Ty Theurer has been accused of sexually harassing a student. The story first appeared in the Kansas Reflector, in which a father of a small-town, southwest Kansas high school junior reported his daughter was the victim of sexual harassment and unwanted touching by her South Central High School golf coach.
The school district voted to place Theurer on administrative paid leave. According to the Reflector, the school board didn’t discuss publicly the reason for taking action against Theurer at this time. There was no board disclosure about who would temporarily lead the district or for how long.
The board adopted a vague motion to proceed with “next steps,” which the board president said had been discussed in an executive session. None of that information was shared with the audience, according to the Reflector report.
More than 100 residents of the rural southwest Kansas school district — including some displaying raw, intense emotion — descended on the high school Wednesday night to demand ouster or suspension of Theurer. He is accused of, while serving as golf coach, advising a female student to hold clubs like she were gripping a penis. The girl had also complained of unwanted touching by Theurer.
“How in the world did we get here?” said Zach Ellis, a county commissioner who has children in the district. “Does this board not have a responsibility to the kids of this district to do the right thing?

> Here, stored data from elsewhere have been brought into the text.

(** C28: whichever backend the agent is started with, the books of the status
    it publishes balance: allocated is the sum of what the allocations hold,
    available is the rest of allocatable, and every hour of the forecast is
    the sum of the allocations' demands for it (for non-negative held amounts
    whose sums fit 32 bits). *)
Theorem Snapshot_balanced yaml os name o be now n allocations s n' :
  NewWithOptions yaml os name o = inl be ->
  Forall rs_nonneg (held allocations) -> rs_wf (rs_sum (held allocations)) ->
  be_Snapshot be now (Some n) allocations = (inl s, n') -> balanced allocations s.
Proof. apply snapshot_books. Qed.

(** A system without nvidia-smi and without isolation commands. *)
Definition bare_os : Os :=
  {| Getenv _ := ""; Environ := []; exec _ _ := ("", Some "exec: no command");
     os_runner := {| Run _ _ := ("", Some "exit status 1"); LookPath _ := inr "executable file not found" |} |}.

Definition no_options : Options :=
  {| opt_Client := None; opt_NodeName := ""; opt_ConfigMapNamespace := ""; opt_ConfigMapName := "" |}.

Lemma Snapshot_balanced_witness :
  let allocations := [holding (res 3) (allocation "chat" "high" [daytime] 2 3 4);
                      holding (res 1) (allocation "batch" "low" [] 1 1 1)] in
  exists be s n', NewWithOptions (fun _ => inr "") bare_os "nvidia" no_options = inl be /\
    be_Snapshot be 7 (Some (node_with 8 6 [])) allocations = (inl s, n') /\
    balanced allocations s.
Proof.
  intros allocations. do 3 eexists. split; [reflexivity|]. split; [reflexivity|].
  eapply (Snapshot_balanced (fun _ => inr "") bare_os "nvidia" no_options _ 7 (node_with 8 6 []));
    [reflexivity| | |reflexivity].
  - apply Forall_forall. intros r Hr. vm_compute in Hr. 
    repeat (apply elem_of_cons in Hr as [->|Hr]; [compute_decide|]). by apply not_elem_of_nil in Hr.
  - compute_decide.
Defined.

Kids don’t feel safe in this building. You have created a hostile and toxic learning environment as well as a toxic working environment.”

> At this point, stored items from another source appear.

(* ===== verification/AgentProg.v ===== *)
(** * AgentProg: programs that talk to the cluster

    The agent's controller reads and writes objects of the API server, calls
    its backend and reads the clock.  Such code is a [prog]: a tree of calls,
    each continued by the answer it gets.  [run] executes a program against an
    oracle that answers every call from the whole history of calls and
    answers, so any behaviour of the server, of other clients writing to it
    and of the backend is some oracle.  [traces] is the set of all sequences
    of calls and answers of a program.

    Programs are inductive trees: every run ends. *)

From stdpp Require Import strings gmap.
From S2P Require Import Prelude GoString ApiTypes PluginState PluginReserve LocalLedger Backend.
Local Open Scope string_scope.
Local Open Scope list_scope.
Local Open Scope Z_scope.

(** ** Calls and answers *)

Inductive call :=
  | Now
  | ReadClock
  | GetAllocation (key : Key)
  | UpdateAllocationStatus (key : Key) (version : Z) (a : AIResourceAllocation)
  | ListAllocations (labels : gmap string string)
  | GetNodeProfile (key : Key)
  | ListNodeProfiles
  | CreateNodeProfile (n : AINodeResourceProfile)
  | UpdateNodeProfileStatus (key : Key) (version : Z) (n : AINodeResourceProfile)
  | GetPod (key : Key)
  | CreatePod (p : Pod)
  | DeletePod (key : Key)
  | BackendApply (req : ApplyRequest)
  | BackendSnapshot (node : AINodeResourceProfile) (allocations : list AIResourceAllocation).

(** An object comes with its resource version.  [Snapshot] also returns the
    node profile as it leaves it. *)
Definition answer (c : call) : Type :=
  match c with
  | Now => Time
  | ReadClock => Clock
  | GetAllocation _ => (AIResourceAllocation * Z + ApiError)%type
  | ListAllocations _ => (list AIResourceAllocation + ApiError)%type
  | GetNodeProfile _ => (AINodeResourceProfile * Z + ApiError)%type
  | ListNodeProfiles => (list AINodeResourceProfile + ApiError)%type
  | GetPod _ => (Pod + ApiError)%type
  | UpdateAllocationStatus _ _ _ | CreateNodeProfile _ | UpdateNodeProfileStatus _ _ _
  | CreatePod _ | DeletePod _ => option ApiError
  | BackendApply _ => (ApplyResult + string)%type
  | BackendSnapshot _ _ => ((AINodeResourceProfileStatus + string) * AINodeResourceProfile)%type
  end.

Inductive event := Event (c : call) (r : answer c).
Definition history := list event.

(** ** Programs *)

Inductive prog (A : Type) : Type :=
  | Done (a : A)
  | Do (c : call) (k : answer c -> prog A).
Arguments Done {A} _.
Arguments Do {A} _ _.

Fixpoint prog_bind {A B} (p : prog A) (f : A -> prog B) : prog B :=
  match p with
  | Done a => f a
  | Do c k => Do c (fun r => prog_bind (k r) f)
  end.

#[export] Instance prog_mbind : MBind prog := fun A B f p => prog_bind p f.

(** One call. *)
Definition ask (c : call) : prog (answer c) := Do c Done.

(** [retry.RetryOnConflict]: up to [steps] executions of the body, as long as
    they end in a conflict. *)
Fixpoint RetryOnConflict (steps : nat) (body : prog (option ApiError)) : prog (option ApiError) :=
  match steps with
  | O => Done None
  | S steps =>
      r ← body;
      match r with
      | Some (Conflict t) => match steps with O => Done r | _ => RetryOnConflict steps body end
      | _ => Done r
      end
  end.

(** [fmt.Errorf("<prefix>: %w", err)]: the kind of the error is kept. *)
Definition wrap_error (prefix : string) (e : ApiError) : ApiError :=
  match e with
  | NotFound t => NotFound (prefix +:+ ": " +:+ t)
  | AlreadyExists t => AlreadyExists (prefix +:+ ": " +:+ t)
  | Conflict t => Conflict (prefix +:+ ": " +:+ t)
  | OtherError t => OtherError (prefix +:+ ": " +:+ t)
  end.

(** ** Execution *)

Definition oracle := history -> forall c, answer c.

Fixpoint run {A} (o : oracle) (p : prog A) (h : history) : A * history :=
  match p with
  | Done a => (a, h)
  | Do c k => let r := o h c in run o (k r) (h ++ [Event c r])
  end.

(** ** Traces

    [traces p t a]: with some answers, [p] makes the calls [t] and returns
    [a]. *)
Fixpoint traces {A} (p : prog A) (t : history) (a : A) : Prop :=
  match p with
  | Done x => t = [] /\ a = x
  | Do c k => exists r t', t = Event c r :: t' /\ traces (k r) t' a
  end.

(** Every execution is a trace. *)
Lemma run_traces {A} (o : oracle) (p : prog A) h :
  exists t, (run o p h).2 = h ++ t /\ traces p t (run o p h).1.
Proof.
  revert h. induction p as [a|c k IH]; intros h; cbn.
  - exists []. by rewrite app_nil_r.
  - destruct (IH (o h c) (h ++ [Event c (o h c)])) as (t & E & T).
    exists (Event c (o h c) :: t). rewrite E, <- app_assoc. split; [done|]. by exists (o h c), t.
Qed.

Lemma traces_run {A} (o : oracle) (p : prog A) : traces p (run o p []).2 (run o p []).1.
Proof. destruct (run_traces o p []) as (t & E & T). cbn in E. by rewrite E. Qed.

(** What holds of every answer of the oracle holds of every event. *)
Lemma run_forall {A} (o : oracle) (p : prog A) (P : event -> Prop) :
  (forall h c, P (Event c (o h c))) -> Forall P (run o p []).2.
Proof.
  intros HP. enough (E : forall h, Forall P h -> Forall P (run o p h).2) by (apply E; constructor).
  induction p as [a|c k IH]; intros h Hh; cbn; [done|]. apply IH. apply Forall_app. split; [done|]. by repeat constructor.
Qed.

Lemma traces_done {A} (x a : A) t : traces (Done x) t a <-> t = [] /\ a = x.
Proof. done. Qed.

Lemma traces_ask c t (r : answer c) : traces (ask c) t r <-> t = [Event c r].
Proof.
  split.
  - intros (r' & t' & -> & -> & ->). done.
  - intros ->. by exists r, [].
Qed.

Lemma traces_bind {A B} (p : prog A) (f : A -> prog B) t b :
  traces (p ≫= f) t b <-> exists a t1 t2, t = t1 ++ t2 /\ traces p t1 a /\ traces (f a) t2 b.
Proof.
  revert t. induction p as [x|c k IH]; intros t.
  - split.
    + intros H. by exists x, [], t.
    + intros (a & t1 & t2 & -> & [-> ->] & H). done.
  - split.
    + intros (r & t' & -> & H). apply IH in H as (a & t1 & t2 & -> & H1 & H2).
      exists a, (Event c r :: t1), t2. split; [done|]. split; [|done]. by exists r, t1.
    + intros (a & t1 & t2 & -> & (r & t' & -> & H1) & H2). exists r, (t' ++ t2). split; [done|].
      apply IH. by exists a, t', t2.
Qed.

(** What every execution of the body does holds of every piece of a trace of
    the loop, and the outcome is that of the last piece. *)
Lemma traces_retry steps body t r (P : history -> Prop) (Q : option ApiError -> history -> Prop) :
  (0 < steps)%nat ->
  (forall t r, traces body t r -> P t /\ Q r t) ->
  P [] -> (forall t1 t2, P t1 -> P t2 -> P (t1 ++ t2)) ->
  traces (RetryOnConflict steps body) t r ->
  P t /\ exists t1 t2, t = t1 ++ t2 /\ Q r t2.
Proof.
  intros Hs Hb P0 Papp. revert t. induction steps as [|n IH]; [lia|]. intros t. cbn [RetryOnConflict].
  rewrite traces_bind. intros (r1 & t1 & t2 & -> & H1 & H2). destruct (Hb _ _ H1) as [Hp Hq].
  assert (Done_case : traces (Done r1) t2 r -> P (t1 ++ t2) /\ exists u1 u2, t1 ++ t2 = u1 ++ u2 /\ Q r u2).
  { intros [-> ->]. rewrite app_nil_r. split; [done|]. by exists [], t1. }
  destruct r1 as [[]|]; auto. destruct n; [auto|].
  apply IH in H2 as (Hp2 & u1 & u2 & -> & HQ); [|lia]. split; [auto|]. exists (t1 ++ u1), u2.
  by rewrite app_assoc.
Qed.

(** Calls in a trace. *)
Definition calls (e : event) : call := match e with Event c _ => c end.

(** The first event with a property. *)
Lemma first_event (f : event -> bool) (t : history) :
  existsb f t = true -> exists t1 ev t2, t = t1 ++ ev :: t2 /\ f ev = true.
Proof.
  induction t as [|ev t IH]; cbn; [done|]. destruct (f ev) eqn:E; intros H; [by exists [], ev, t|].
  destruct (IH H) as (t1 & ev' & t2 & -> & Hf). by exists (ev :: t1), ev', t2.
Qed.

(** Take apart a trace of a program. *)
Ltac trace_step :=
  match goal with
  | H : traces (_ ≫= _) _ _ |- _ => apply traces_bind in H as (? & ? & ? & -> & ? & ?)
  | H : traces (Done _) _ _ |- _ => apply traces_done in H as [-> H]
  | H : traces (ask _) _ _ |- _ => apply traces_ask in H as ->
  end.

School board president Kelly Herd, who became aware of the student’s harassment complaint four months ago, had resisted punishment of Theurer beyond the warning placed in his personnel file. She had told fellow board members no additional sanction was necessary in response to the allegations.
Theurer signed a summary of the student’s complaint months ago, which was viewed by the student’s parents as an admission of guilt.
Herd also sent emails to other board members saying Theurer “did not deny nor make excuses” and “has been written up.”
In front of an unusually large crowd, the seven-member board moved in and out of executive session several times before Herd sought a motion to relieve Theurer of administrative duties in the 300-student district. According to the Reflector, he wasn’t at work on Wednesday and didn’t attend the school board meeting after the Kansas Reflector article was published on Tuesday detailing allegations against the superintendent and the school board’s tepid response.